La nostra Liguria, a partire dal capoluogo, subendo da non pochi decenni un vistoso declino è venuta metamorfizzandosi più in senso meridionale. Non a caso qualche slogan ironico parlava per la nostra regione come se fosse «il Sud del Nord» (anche perché - declino a parte - non la si poteva riconoscere - per ovvie ragioni storiche - appartenente alla Padania (bossiana). Ora, mi pare che sia accaduta una questione del genere: per anni anche coloro che non erano per nulla d'accordo con la religione-ideologia di Sinistra (a partire da Baget-Bozzo) hanno tenuto fermissima una lotta di tipo ideale mentre il disegno politico che sottendeva quella religione-ideologia (nella sua variante italiana) si veniva in ambito culturale impossessando di tutto il possibile (e anche di qualcosa di più). Non dimentichiamo che tutt'oggi Giampaolo Pansa denuncia la forza prepotente della Sinistra nell'editoria in genere (per non parlare del cinematografo). L'attenzione alla battaglia delle idee, un tempo, ha «depistato» (agli occhi degli spettatori) la concretezza tutta politica dell'impadronirsi delle strutture (e quegli insediamenti rischiano di sopravvivere a causa di generose opere di salvamento, perpetuando se stessi. Non parlo ora degli eventuali cambiamenti di «casacca» a mero titolo di sopravvivenza). Naturalmente è della massima pertinenza la domanda che Maifredi pone «Mi chiedo a volte se il centrodestra sia semplicemente a conoscenza dell'esistenza di questi luoghi di potere». Le altre domande conseguono inevitabilmente. Le strutture esistenti devono essere liberalizzate incondizionatamente ma questa esigenza deve necessariamente fondarsi su un'attenzione culturale che il centrodestra (anche se la possiede) sovente non lascia comparire. C'è come una forma di sudditanza nei confronti della cultura di Sinistra (incarnata da certi «mostri sacri» più presunti che tali) non dissimile da quella che un certo numero di arbitri di foot-ball ha avuto dal dopoguerra in poi nei confronti della Juventus. Alla fine decennio dopo decennio sono finalmente venuti alla luce «i mali oscuri» (che potevano ovviamente essere scoperti ben prima - perché gli spettatori e gli addetti ai lavori sono in genere tutt'altro che sciocchi -, se non ci fosse stata quella sudditanza che adesso veniva apparendo come una sorta di implicita involontaria complicità).

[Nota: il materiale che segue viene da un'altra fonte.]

Lemma check_blocked_last l x : x ∉ l -> check_blocked (l ++ [x]) x = Some (length l).
Proof.
  induction l as [|y l IH]; simpl; intros Hx; [by rewrite bool_decide_eq_true_2|].
  apply not_elem_of_cons in Hx as [Hne Hx]. rewrite bool_decide_eq_false_2 by congruence. by rewrite IH.
Qed.

Lemma remove_last l x : removeBlockedAddress (l ++ [x]) (length l) = l.
Proof.
  unfold removeBlockedAddress. rewrite length_app. simpl. rewrite Nat.add_sub, lookup_app_r, Nat.sub_diag by lia.
  simpl. rewrite list_insert_id by (by rewrite lookup_app_r, Nat.sub_diag by lia). by rewrite take_app_length.
Qed.

Lemma remove_Permutation l i x : l !! i = Some x -> x :: removeBlockedAddress l i ≡ₚ l.
Proof.
  intros Hi. destruct (nil_or_length_pos l) as [->|Hl]; [done|].
  destruct (exists_last (l := l)) as (l0 & y & ->); [by destruct l|].
  unfold removeBlockedAddress. rewrite length_app. simpl.
  rewrite Nat.add_sub, (lookup_app_r l0 [y] (length l0)), Nat.sub_diag by lia. simpl.
  destruct (decide (i < length l0)%nat) as [Hlt|Hge].
  - rewrite lookup_app_l in Hi by done. rewrite insert_app_l, take_app_length' by (done || by rewrite length_insert).
    apply list_elem_of_split_length in Hi as (l1 & l2 & -> & ->).
    rewrite insert_app_r_alt, Nat.sub_diag by lia. simpl.
    rewrite <- !app_assoc. simpl. rewrite <- (Permutation_middle l1 (l2 ++ [y]) x). constructor.
    apply Permutation_app_head, Permutation_cons_append.
  - assert (i = length l0) as ->.
    { apply lookup_lt_Some in Hi. rewrite length_app in Hi. simpl in Hi. lia. }
    rewrite lookup_app_r, Nat.sub_diag in Hi by lia. injection Hi as ->.
    rewrite list_insert_id by (by rewrite lookup_app_r, Nat.sub_diag by lia).
    rewrite take_app_length. by rewrite Permutation_app_comm.
Qed.

(** ** Issue and redeem *)
Lemma credit_NewCoins1 c cs (x y : AccAddress) d :
  NewCoins1 c = Ok cs -> credit x y cs d = credit x y [c] d.
Proof. intros Hc. apply NewCoins1_Ok in Hc as [_ Ha]. unfold credit. by rewrite Ha. Qed.

Lemma IncrementCurrent_frame c s s' :
  IncrementCurrentAssetSupply c s = Ok s' ->
  Assets s' = Assets s /\ bank s' = bank s /\ accounts s' = accounts s /\ PreviousBlockTime s' = PreviousBlockTime s.
Proof. unfold IncrementCurrentAssetSupply. intros Hx. by go_inv Hx; subst. Qed.

(** The conditions under which tokens are issued. *)
Definition may_issue s (tokens : Coin) (owner receiver : AccAddress) : Prop :=
  exists asset, GetAsset s (Denom tokens) = Some asset /\ asOwner asset = AccAddress_String owner
  /\ asPaused asset = false
  /\ (asBlockable asset = true -> AccAddress_String receiver ∉ asBlockedAddresses asset)
  /\ IsModuleAccount (accounts s) receiver = false.

(** Tokens are issued only by the owner of an asset that is not paused, to an
    account that is neither blocked nor a module account; exactly the receiver is
    credited, and the supply grows by the tokens. *)
Theorem issue_correct tokens owner receiver s s' :
  IssueTokens tokens owner receiver s = Ok s' ->
  may_issue s tokens owner receiver
  /\ (forall x d, GetBalance (bank s') x d = GetBalance (bank s) x d + credit receiver x [tokens] d)
  /\ (forall d, GetSupply (bank s') d = GetSupply (bank s) d + AmountOf [tokens] d).
Proof.
  unfold IssueTokens. intros Hx. go_inv Hx. rename a into asset.
  assert (bank r = bank s) as Eb by (clear Hx; go_inv Hcall; [by apply IncrementCurrent_frame in Hcall as (_ & ? & _)|by subst]).
  by_call iss_bank_call_Ok as (b2 & Hsend & ->). by_call iss_bank_call_Ok as (b1 & Hmint & ->). simpl in *.
  apply mint_effect in Hmint as (y & Hy & Hb1 & Hs1).
  apply send_from_module in Hsend as (y' & Hy' & Hmv & Hs2 & _). rewrite Hy in Hy'. injection Hy' as <-.
  pose proof (NewCoins1_Ok _ _ Hcall0) as [_ Ha]. gobool. split_and!.
  - exists asset. split_and!; try done. intros Hbl. rewrite Hbl in *. rewrite checkBlocked_spec in *.
    match goal with Hc : _ \/ _ |- _ => destruct Hc as [Hc|Hc]; [done|] end. by gobool.
  - intros x d. rewrite Hmv, Hb1, !(credit_NewCoins1 _ _ _ _ _ Hcall0), Eb. lia.
  - intros d. by rewrite Hs2, Hs1, Ha, Eb.
Qed.

(** Tokens are redeemed only by the owner of an asset that is not paused;
    exactly the owner is debited and the supply shrinks by the tokens. *)
Theorem redeem_correct tokens owner s s' :
  RedeemTokens tokens owner s = Ok s' ->
  (exists asset, GetAsset s (Denom tokens) = Some asset /\ asOwner asset = AccAddress_String owner
     /\ asPaused asset = false)
  /\ (forall x d, GetBalance (bank s') x d = GetBalance (bank s) x d - credit owner x [tokens] d)
  /\ (forall d, GetSupply (bank s') d = GetSupply (bank s) d - AmountOf [tokens] d).
Proof.
  unfold RedeemTokens. intros Hx. go_inv Hx. rename a into asset.
  by_call iss_bank_call_Ok as (b2 & Hburn & ->). by_call iss_bank_call_Ok as (b1 & Hsend & ->). simpl in *.
  apply burn_effect in Hburn as (y & Hy & Hb1 & Hs1).
  apply send_to_module in Hsend as (y' & Hy' & Hmv & Hs2 & _). rewrite Hy in Hy'. injection Hy' as <-.
  pose proof (NewCoins1_Ok _ _ Hcall) as [_ Ha]. gobool. split_and!.
  - by exists asset.
  - intros x d. rewrite Hb1, Hmv, !(credit_NewCoins1 _ _ _ _ _ Hcall). lia.
  - intros d. by rewrite Hs1, Hs2, Ha.
Qed.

Ho l'impressione che ci troviamo di fronte ad un problema non facile da risolvere in maniera soddisfacente: da un lato l'individuazione di tutte le nicchie-combriccole (che per fortuna sono alla frutta perché incapaci di rinnovarsi in sintonia con quanto il pubblico «pagante» esige: e d'altra parte la finanza pubblica locale e nazionale di questi tempi non può che tenere stretti i cordoni della borsa), dall'altro impedire la solite forme di transumanza da uno schieramento all'altro (con l'intenzione di mantenere gli stessi privilegi). Non so se verrà fatto il famoso «esame del sangue» ma sarebbe opportuno (anche se ritengo che la rinuncia ai privilegi «datati» sia più che sufficiente).
Resta il problema della saldatura «utilitaristica» degli ideali con i lati oscuri del nostro costume tradizionale. Sembra che il nostro paese sia restio alla serietà e alla durezza della mentalità liberale: l'individualismo italiano non coincide con quello protestante (per certi versi può essere un bene, per altri è decisamente un male).